The scientific process: observe a phenomenom-> form a hypothesis based on observation-> test hypothesis-> if hypothesis fails test, change hypothesis.
Example: For my first two months of living in the city, I didn't own a bike lock. I'd let the thing stand out in the open on bike racks or sometimes even carelessly leaned against a tree or a pole, seductively presenting itself to criminally minded passersby. Once, I even left it at the train station for an entire weekend, or maybe a WHOLE WEEK, I'm not sure anymore. Yet it was never stolen. Not even a little bit! Observing the phenomenon of my continued bike ownership in spite of nothing stopping anyone from just jumping on it and riding off, I drew the hypothesis that this city is some sort of crimeless utopia full of SAINTS, or at least devoid of thieves. (I still eventually got a bike lock, of course. I'm not that big of a daredevil.) This hypothesis was tested months later, when I got myself a box of teabags, left the store, went to the cafetaria or something, realized I still had some other stuff I needed, went back to the store and didn't want to seem like a shoplifter trying to smuggle out tea while buying other stuff (I hadn't brought a bag with me, so I was just walking around town with a box of tea in my hand, in open sight, would've raised questions at the counter). So, thinking fast and remembering my previous positive experiences with non-thievery in this city, I placed the box of tea bags on top of a bus stop which stood a few meters from the shop, figuring that the awkward positioning, which had forced me to get on my tippy-toesies to place the box, would further discourage potential rapscallions from taking it, for fear of looking like weirdos. I was in and out of the shop whithin AT MOST 7 minutes, but when I returned to the bus stop, the box was gone. Hypothesis failed! Miserably! I am therefore forced to adjust it: There ARE thieves in this town, they just have very weird priorities.
(alternative 1: tea boxes are easier to steal than bicycles)
(alternative 2: no one wants your crusty bicycle, shithead)
(side note: looked up synonyms for "thief" for this post (pathetic, i know) and saw "law" listed as the antonym. Since a thief is someone whose defining feature is taking things from people, wouldn't the opposite be someone whose defining feature is giving people stuff? Like Santa Claus? Something to think about while you watch your food heating up in the microwave.)

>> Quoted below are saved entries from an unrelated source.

(** [None]: the event cannot happen in this state. *)
Definition step (ev : Event) (r : Recon) : option Recon :=
  match ev with
  | EBlock height =>
      if r_closed r then Some r
      else if height <=? r_last r then Some r
      else match r_pass r with
           | Some _ => Some r
           | None => Some (mkRecon false height (Some (mkPass height RebroadcastPhaseClaim ∅ SList)) (r_now r) (r_world r))
           end
  | EActive now io =>
      match r_pass r with
      | Some (mkPass h ph o SList) =>
          if negb (later r now) then None
          else
            let '(d, res) := rs_active io now (rw_db (r_world r)) ph in
            match res with
            | Err _ => Some (set_pass (Some (mkPass h ph o (SRun []))) (set_world now (observe (OAbandoned ph abandonCauseIndexUnreadable) (with_db d (r_world r))) r))
            | Ok groups =>
                let owned := List.filter (fun g => bool_decide (is_Some (rw_sup (r_world r) !! rg_Supplier g))) groups in
                Some (set_pass (Some (mkPass h ph o (SRun (map TQueued owned)))) (set_world now (with_db d (r_world r)) r))
            end
      | _ => None
      end
  | EBegin now g b =>
      match r_pass r with
      | Some (mkPass h ph o (SRun ks) as p) =>
          match find_task g ks with
          | Some (TQueued _) =>
              if negb (later r now) then None
              else
                let '(w, o, k) := beginGroup b now ph g h o (r_world r) in
                let ks := match k with Some k => k :: drop_task g ks | None => drop_task g ks end in
                Some (set_pass (Some (set_tasks p o ks)) (set_world now w r))
          | _ => None
          end
      | _ => None
      end
  | ETurn g sid t =>
      match r_pass r with
      | Some (mkPass h ph o (SRun ks) as p) =>
          match find_task g ks with
          | Some (TLoop _ loop windowClose rest) =>
              match rest !! sid with
              | None => None
              | Some raw =>
                  if negb (later r (t_now t)) then None
                  else
                    let '(w, stop) := turn t ph g h windowClose loop sid raw (r_world r) in
                    let ks' := if stop then drop_task g ks else TLoop g loop windowClose (delete sid rest) :: drop_task g ks in
                    Some (set_pass (Some (set_tasks p o ks')) (set_world (t_now t) w r))
              end
          | _ => None
          end
      | _ => None
      end
  | EDrop g =>
      match r_pass r with
      | Some (mkPass h ph o (SRun ks) as p) =>
          match find_task g ks with
          | Some _ => Some (set_pass (Some (set_tasks p o (drop_task g ks))) r)
          | None => None
          end
      | _ => None
      end
  | EPassEnd =>
      match r_pass r with
      | Some (mkPass h ph o (SRun ks)) =>
          if forallb (fun k => match k with TLoop _ _ _ rest => bool_decide (rest = ∅) | TQueued _ => false end) ks then
            match ph with
            | RebroadcastPhaseClaim => Some (set_pass (Some (mkPass h RebroadcastPhaseProof o SList)) r)
            | RebroadcastPhaseProof => Some (set_pass None r)
            end
          else None
      | _ => None
      end
  | EPersist now io ph snapshot p =>
      if negb (later r now) then None
      else Some (set_world now (persistRebroadcastEntry io now ph snapshot p (r_world r)) r)
  | ESuppliers sup => Some (set_world (r_now r) (mkWorld (rw_db (r_world r)) sup (rw_log (r_world r))) r)
  | EClose => Some (mkRecon true (r_last r) (r_pass r) (r_now r) (r_world r))
  end.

There's a bus stop just outside Campus. It's the one closest to the Uni if I want to go back home, but it's very annoying to get to because it lies behind a four lane street and the nearest traffic light is like a hundred meters away. Plus, I always seem to manage to leave Campus when the waiting time for the next bus I could take exceeds fifteen minutes, which is enough time for me to walk to the bus stop that follows, which I usually end up doing. Because of this, I've only used this bus stop twice since returning to the city after the holidays, but on both occasions, some really weird trash sat in its leftmost corner. The first time, it was two half-eaten containers of chinese takeout with baby socks(?!) on top of the food, Second time it was an empty bottle of Berentzen with the label cleanly removed, a heap of used tissues with something brown on them, and half of a dry bread roll. I guess people are having some wild parties. I wonder what trash I may find next time? Very exciting stuff.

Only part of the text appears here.